Exercise details.
Your answer should be the lines below from the one holding "Definition escape_value (e" through the one holding "pose proof (reduce_total_soma", copied exactly and with nothing else.

Stored entries:
· · · · · · ·

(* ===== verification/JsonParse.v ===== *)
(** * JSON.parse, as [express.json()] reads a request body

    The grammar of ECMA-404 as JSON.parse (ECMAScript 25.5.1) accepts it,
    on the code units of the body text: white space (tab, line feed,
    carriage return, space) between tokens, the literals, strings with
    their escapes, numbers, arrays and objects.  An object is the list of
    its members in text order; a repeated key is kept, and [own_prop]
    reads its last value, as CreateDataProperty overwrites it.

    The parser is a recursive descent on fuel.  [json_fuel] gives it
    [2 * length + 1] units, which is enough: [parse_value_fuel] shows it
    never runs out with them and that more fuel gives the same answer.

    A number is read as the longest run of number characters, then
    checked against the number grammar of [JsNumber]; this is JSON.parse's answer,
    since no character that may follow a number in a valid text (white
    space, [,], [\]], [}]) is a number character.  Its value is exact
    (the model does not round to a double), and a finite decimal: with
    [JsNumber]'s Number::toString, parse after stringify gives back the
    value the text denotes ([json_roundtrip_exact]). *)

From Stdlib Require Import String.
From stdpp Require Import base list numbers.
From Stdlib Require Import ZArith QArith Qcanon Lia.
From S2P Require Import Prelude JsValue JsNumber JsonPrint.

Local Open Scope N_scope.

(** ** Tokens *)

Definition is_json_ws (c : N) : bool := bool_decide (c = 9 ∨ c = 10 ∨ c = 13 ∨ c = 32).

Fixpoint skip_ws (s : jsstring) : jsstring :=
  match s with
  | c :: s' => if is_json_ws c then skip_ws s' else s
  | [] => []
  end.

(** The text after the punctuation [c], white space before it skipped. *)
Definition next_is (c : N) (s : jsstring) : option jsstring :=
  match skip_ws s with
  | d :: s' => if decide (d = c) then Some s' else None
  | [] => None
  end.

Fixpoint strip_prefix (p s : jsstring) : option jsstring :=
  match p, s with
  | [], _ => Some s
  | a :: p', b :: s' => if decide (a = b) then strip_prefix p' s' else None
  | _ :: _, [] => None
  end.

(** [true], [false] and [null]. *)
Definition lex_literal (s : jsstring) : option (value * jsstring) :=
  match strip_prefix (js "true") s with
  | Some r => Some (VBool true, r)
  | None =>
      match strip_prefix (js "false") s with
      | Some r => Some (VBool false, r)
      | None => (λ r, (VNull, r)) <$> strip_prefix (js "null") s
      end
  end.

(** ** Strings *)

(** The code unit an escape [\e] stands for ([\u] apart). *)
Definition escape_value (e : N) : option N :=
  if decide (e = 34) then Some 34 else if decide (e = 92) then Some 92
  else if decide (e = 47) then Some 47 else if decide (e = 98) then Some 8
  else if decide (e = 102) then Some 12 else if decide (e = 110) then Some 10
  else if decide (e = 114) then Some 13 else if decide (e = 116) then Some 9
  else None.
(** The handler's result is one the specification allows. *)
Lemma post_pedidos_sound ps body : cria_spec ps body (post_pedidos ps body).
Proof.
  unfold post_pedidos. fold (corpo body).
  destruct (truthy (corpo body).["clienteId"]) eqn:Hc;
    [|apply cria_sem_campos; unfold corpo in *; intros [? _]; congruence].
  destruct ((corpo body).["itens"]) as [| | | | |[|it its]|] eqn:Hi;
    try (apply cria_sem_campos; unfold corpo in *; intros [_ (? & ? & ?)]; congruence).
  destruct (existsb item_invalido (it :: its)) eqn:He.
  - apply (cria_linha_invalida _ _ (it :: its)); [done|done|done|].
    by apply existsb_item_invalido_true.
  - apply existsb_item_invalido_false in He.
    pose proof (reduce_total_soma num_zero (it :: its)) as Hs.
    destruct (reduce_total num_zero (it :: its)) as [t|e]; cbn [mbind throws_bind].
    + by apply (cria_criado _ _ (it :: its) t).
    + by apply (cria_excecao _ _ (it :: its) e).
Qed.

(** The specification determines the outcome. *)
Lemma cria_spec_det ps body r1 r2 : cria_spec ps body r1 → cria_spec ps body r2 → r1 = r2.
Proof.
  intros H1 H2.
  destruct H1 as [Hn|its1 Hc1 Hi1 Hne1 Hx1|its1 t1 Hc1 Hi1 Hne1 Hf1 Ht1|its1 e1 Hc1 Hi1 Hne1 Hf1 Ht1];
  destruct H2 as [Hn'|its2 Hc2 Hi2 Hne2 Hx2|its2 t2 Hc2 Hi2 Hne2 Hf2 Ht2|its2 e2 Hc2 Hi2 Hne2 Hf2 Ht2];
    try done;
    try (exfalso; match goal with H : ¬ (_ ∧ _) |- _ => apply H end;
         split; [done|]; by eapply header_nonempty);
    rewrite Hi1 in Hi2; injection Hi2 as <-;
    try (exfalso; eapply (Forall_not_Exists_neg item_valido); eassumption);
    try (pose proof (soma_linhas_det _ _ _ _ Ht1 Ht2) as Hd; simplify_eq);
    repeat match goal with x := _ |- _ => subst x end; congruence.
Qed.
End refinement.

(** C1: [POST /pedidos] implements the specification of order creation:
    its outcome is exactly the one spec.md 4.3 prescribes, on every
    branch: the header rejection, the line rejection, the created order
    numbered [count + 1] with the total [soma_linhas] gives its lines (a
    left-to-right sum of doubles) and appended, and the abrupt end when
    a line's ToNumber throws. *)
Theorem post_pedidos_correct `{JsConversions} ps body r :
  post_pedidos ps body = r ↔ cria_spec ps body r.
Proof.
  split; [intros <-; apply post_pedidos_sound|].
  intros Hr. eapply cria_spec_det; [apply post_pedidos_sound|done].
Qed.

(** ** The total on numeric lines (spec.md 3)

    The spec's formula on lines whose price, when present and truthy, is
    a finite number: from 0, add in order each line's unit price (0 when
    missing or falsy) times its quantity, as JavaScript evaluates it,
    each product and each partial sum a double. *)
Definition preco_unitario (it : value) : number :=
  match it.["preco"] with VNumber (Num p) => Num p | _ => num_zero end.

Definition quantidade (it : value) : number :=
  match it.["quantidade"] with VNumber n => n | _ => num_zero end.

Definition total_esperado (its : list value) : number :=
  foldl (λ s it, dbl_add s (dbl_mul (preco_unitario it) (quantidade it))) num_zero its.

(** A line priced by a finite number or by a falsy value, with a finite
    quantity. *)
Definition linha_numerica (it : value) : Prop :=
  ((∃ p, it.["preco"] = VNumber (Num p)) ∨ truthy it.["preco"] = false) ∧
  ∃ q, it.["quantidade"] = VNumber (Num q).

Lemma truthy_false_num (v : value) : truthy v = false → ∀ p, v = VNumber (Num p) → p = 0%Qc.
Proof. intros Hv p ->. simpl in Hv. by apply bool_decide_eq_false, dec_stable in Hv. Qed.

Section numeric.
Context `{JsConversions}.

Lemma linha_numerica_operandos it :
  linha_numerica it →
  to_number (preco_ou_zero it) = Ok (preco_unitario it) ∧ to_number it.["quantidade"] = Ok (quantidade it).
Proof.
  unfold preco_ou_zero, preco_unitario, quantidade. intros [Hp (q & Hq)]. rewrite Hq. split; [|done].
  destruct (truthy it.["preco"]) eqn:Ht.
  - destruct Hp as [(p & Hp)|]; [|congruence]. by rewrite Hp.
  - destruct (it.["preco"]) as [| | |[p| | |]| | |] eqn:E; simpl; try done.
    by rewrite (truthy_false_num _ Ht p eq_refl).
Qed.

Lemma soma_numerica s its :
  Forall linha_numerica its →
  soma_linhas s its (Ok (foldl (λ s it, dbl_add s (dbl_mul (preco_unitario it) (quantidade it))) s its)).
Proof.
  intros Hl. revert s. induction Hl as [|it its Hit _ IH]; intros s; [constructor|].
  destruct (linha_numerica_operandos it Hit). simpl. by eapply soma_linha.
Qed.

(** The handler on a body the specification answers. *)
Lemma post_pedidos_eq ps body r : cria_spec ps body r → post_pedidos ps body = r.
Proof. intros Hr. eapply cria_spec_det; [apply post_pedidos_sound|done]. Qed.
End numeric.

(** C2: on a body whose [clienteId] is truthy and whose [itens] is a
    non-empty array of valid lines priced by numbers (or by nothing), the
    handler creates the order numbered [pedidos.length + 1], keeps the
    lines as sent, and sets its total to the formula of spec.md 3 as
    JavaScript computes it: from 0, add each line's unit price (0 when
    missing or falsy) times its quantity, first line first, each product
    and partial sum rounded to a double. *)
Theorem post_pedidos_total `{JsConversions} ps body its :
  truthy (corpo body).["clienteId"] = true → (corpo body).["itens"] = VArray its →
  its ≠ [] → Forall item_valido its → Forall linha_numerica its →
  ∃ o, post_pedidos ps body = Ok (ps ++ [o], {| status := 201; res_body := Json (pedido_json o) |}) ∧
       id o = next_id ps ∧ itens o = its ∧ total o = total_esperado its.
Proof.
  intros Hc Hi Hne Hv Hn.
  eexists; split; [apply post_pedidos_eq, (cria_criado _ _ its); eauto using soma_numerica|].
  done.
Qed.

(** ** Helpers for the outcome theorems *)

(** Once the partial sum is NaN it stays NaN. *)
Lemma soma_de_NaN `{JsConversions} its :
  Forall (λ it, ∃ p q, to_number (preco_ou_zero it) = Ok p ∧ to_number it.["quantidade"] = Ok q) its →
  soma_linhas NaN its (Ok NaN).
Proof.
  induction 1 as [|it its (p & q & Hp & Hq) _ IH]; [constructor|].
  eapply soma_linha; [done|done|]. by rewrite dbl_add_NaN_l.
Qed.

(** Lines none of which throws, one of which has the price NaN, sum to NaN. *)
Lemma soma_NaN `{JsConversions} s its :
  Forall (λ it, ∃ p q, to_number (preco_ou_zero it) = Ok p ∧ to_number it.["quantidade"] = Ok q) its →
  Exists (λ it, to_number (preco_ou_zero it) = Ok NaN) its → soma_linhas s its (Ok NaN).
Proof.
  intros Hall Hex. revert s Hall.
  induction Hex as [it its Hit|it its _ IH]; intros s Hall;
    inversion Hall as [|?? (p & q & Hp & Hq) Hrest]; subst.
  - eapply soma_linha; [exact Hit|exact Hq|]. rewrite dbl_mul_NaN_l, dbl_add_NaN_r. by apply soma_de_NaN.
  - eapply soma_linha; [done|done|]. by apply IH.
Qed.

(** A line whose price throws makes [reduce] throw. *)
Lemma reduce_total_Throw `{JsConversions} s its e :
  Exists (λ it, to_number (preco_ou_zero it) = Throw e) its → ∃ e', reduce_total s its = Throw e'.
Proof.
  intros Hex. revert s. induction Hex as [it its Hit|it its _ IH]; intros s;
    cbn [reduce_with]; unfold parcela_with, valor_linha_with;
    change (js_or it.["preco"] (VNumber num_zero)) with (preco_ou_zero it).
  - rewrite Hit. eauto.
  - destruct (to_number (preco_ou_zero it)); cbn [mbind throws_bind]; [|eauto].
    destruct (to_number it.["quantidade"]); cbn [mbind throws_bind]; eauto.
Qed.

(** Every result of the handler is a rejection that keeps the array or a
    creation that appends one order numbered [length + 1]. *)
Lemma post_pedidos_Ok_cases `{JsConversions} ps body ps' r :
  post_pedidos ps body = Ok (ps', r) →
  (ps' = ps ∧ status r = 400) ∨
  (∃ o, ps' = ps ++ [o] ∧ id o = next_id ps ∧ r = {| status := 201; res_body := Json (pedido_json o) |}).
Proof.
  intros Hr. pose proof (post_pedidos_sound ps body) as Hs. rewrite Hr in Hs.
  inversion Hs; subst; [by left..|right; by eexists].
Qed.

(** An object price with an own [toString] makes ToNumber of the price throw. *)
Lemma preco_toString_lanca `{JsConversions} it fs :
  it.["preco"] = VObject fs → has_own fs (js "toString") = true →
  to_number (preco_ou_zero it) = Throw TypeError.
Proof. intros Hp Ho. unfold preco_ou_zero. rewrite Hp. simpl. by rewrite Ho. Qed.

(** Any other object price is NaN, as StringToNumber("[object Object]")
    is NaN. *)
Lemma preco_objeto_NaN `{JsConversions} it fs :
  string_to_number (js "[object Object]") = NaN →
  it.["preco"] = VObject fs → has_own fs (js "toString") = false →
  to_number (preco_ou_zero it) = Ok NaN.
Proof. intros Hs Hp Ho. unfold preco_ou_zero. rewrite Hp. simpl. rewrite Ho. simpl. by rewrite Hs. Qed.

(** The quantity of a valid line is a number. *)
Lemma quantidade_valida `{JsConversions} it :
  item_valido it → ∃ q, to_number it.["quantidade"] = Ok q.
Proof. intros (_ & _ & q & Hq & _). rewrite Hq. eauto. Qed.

· · · · · · ·

Your response.
Definition escape_value (e : N) : option N :=
  if decide (e = 34) then Some 34 else if decide (e = 92) then Some 92
  else if decide (e = 47) then Some 47 else if decide (e = 98) then Some 8
  else if decide (e = 102) then Some 12 else if decide (e = 110) then Some 10
  else if decide (e = 114) then Some 13 else if decide (e = 116) then Some 9
  else None.
(** The handler's result is one the specification allows. *)
Lemma post_pedidos_sound ps body : cria_spec ps body (post_pedidos ps body).
Proof.
  unfold post_pedidos. fold (corpo body).
  destruct (truthy (corpo body).["clienteId"]) eqn:Hc;
    [|apply cria_sem_campos; unfold corpo in *; intros [? _]; congruence].
  destruct ((corpo body).["itens"]) as [| | | | |[|it its]|] eqn:Hi;
    try (apply cria_sem_campos; unfold corpo in *; intros [_ (? & ? & ?)]; congruence).
  destruct (existsb item_invalido (it :: its)) eqn:He.
  - apply (cria_linha_invalida _ _ (it :: its)); [done|done|done|].
    by apply existsb_item_invalido_true.
  - apply existsb_item_invalido_false in He.
    pose proof (reduce_total_soma num_zero (it :: its)) as Hs.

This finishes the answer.